= Task objective =
Begin with the first line of the entries below and reproduce each line exactly, ending with the line that holds "ends (approve_pii_release env".

━━ Available data ━━

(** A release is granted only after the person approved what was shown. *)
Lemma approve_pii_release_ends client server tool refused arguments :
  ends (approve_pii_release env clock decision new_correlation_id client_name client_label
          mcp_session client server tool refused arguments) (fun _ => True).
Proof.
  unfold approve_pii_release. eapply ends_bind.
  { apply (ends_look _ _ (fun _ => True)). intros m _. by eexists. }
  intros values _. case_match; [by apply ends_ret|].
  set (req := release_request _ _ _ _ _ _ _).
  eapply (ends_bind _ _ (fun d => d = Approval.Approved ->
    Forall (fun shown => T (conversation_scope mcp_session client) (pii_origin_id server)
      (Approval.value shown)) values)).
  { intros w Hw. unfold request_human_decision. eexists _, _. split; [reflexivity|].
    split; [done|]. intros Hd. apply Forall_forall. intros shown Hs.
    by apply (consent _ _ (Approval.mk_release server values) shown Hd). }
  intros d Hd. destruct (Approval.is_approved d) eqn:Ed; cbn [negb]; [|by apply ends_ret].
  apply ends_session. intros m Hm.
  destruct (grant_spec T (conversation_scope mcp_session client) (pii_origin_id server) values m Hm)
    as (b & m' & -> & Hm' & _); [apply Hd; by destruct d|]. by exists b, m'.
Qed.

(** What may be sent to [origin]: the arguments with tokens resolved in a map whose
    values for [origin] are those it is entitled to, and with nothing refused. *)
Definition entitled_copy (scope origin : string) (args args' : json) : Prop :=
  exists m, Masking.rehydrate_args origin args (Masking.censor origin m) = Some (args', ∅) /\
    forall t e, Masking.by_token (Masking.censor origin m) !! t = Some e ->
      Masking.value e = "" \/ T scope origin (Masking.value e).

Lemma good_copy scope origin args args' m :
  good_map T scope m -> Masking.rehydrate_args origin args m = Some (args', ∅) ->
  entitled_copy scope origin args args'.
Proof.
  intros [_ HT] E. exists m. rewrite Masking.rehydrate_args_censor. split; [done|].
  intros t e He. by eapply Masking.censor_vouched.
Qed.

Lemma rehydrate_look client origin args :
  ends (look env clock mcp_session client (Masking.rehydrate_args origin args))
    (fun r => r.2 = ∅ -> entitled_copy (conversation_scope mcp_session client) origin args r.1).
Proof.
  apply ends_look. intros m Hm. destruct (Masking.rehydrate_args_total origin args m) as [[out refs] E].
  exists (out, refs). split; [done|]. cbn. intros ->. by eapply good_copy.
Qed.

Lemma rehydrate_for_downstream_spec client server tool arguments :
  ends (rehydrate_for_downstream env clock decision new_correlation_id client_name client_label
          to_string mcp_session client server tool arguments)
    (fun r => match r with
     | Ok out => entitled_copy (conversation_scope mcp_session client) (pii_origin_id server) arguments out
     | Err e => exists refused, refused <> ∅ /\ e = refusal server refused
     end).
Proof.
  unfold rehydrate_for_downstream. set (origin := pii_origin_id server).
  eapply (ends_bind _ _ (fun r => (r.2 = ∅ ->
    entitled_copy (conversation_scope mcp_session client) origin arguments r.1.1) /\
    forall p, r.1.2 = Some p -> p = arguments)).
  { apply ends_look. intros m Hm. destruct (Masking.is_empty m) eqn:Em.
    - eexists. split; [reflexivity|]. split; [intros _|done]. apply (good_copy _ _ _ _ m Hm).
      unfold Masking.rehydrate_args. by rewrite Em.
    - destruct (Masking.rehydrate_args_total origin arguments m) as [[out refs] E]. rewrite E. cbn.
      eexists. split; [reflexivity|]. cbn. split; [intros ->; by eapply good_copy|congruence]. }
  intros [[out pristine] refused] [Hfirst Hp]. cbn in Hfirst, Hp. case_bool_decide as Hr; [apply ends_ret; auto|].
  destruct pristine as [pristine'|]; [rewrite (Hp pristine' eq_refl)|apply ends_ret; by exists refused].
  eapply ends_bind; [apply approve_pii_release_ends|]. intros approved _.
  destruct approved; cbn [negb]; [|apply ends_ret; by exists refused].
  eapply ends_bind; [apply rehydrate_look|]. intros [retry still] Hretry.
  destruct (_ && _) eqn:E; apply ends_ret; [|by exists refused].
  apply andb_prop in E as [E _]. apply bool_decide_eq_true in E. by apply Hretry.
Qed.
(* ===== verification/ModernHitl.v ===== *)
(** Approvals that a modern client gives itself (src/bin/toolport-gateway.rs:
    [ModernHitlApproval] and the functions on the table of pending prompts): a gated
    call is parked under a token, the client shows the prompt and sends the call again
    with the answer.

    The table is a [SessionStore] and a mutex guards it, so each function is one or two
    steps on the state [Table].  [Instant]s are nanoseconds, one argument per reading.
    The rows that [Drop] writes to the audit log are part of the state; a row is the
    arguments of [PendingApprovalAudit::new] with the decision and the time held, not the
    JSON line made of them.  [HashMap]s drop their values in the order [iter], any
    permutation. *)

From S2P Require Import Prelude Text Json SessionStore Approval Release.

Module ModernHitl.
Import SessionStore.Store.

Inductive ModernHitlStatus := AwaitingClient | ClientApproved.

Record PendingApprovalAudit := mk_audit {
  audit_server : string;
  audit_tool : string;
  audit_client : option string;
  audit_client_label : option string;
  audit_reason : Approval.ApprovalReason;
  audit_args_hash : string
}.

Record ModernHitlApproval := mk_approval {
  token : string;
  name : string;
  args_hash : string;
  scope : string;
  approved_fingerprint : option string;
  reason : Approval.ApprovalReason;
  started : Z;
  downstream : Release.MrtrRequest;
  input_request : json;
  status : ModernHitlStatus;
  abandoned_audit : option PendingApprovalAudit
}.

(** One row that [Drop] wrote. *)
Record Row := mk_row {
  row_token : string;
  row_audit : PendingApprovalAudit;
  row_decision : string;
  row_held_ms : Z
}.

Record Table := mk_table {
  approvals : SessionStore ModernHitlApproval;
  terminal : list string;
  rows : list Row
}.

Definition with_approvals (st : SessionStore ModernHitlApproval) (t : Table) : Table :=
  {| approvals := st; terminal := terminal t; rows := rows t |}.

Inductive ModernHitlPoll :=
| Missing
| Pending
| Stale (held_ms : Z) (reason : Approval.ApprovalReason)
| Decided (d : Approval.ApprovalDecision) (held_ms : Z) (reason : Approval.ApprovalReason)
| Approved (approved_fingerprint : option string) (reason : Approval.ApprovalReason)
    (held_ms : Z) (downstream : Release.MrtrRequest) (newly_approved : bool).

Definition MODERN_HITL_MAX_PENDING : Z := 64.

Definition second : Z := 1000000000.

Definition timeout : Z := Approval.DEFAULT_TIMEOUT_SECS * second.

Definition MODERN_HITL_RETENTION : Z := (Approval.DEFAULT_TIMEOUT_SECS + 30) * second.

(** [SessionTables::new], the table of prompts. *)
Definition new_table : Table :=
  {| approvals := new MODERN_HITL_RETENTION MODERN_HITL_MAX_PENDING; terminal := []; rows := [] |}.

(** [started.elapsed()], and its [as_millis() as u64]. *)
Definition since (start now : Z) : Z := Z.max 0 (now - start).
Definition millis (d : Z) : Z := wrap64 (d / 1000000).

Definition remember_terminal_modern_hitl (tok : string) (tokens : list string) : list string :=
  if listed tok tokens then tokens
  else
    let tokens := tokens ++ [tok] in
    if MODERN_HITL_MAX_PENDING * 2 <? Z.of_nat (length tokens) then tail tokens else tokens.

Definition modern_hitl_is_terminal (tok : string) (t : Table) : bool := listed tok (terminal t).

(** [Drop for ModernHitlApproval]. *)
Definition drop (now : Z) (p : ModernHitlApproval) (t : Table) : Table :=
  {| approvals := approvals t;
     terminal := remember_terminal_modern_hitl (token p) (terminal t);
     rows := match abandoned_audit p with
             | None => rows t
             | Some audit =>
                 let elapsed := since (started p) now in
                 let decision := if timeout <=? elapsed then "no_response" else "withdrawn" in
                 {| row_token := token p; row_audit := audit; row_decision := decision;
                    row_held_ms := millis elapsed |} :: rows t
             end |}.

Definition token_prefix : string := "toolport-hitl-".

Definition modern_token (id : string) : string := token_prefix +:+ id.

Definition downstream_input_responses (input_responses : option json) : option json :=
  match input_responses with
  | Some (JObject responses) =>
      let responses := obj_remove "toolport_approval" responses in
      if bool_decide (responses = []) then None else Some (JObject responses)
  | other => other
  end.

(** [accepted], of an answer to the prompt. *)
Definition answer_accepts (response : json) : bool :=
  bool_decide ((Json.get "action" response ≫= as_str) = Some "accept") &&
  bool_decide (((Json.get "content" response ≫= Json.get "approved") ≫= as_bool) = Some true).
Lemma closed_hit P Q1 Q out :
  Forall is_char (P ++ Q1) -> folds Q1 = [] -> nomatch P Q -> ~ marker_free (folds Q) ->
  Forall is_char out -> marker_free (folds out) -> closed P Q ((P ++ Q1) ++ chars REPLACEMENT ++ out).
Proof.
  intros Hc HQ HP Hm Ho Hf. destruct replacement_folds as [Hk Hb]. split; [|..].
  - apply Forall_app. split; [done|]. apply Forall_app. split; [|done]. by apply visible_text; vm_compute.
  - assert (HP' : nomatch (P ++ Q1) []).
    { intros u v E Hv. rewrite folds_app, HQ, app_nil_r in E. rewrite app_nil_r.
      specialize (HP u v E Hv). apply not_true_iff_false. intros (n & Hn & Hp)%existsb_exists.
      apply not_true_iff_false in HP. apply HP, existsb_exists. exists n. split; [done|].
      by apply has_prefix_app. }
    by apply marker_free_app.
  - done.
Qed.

━━━

= Solution =
(** A release is granted only after the person approved what was shown. *)
Lemma approve_pii_release_ends client server tool refused arguments :
  ends (approve_pii_release env clock decision new_correlation_id client_name client_label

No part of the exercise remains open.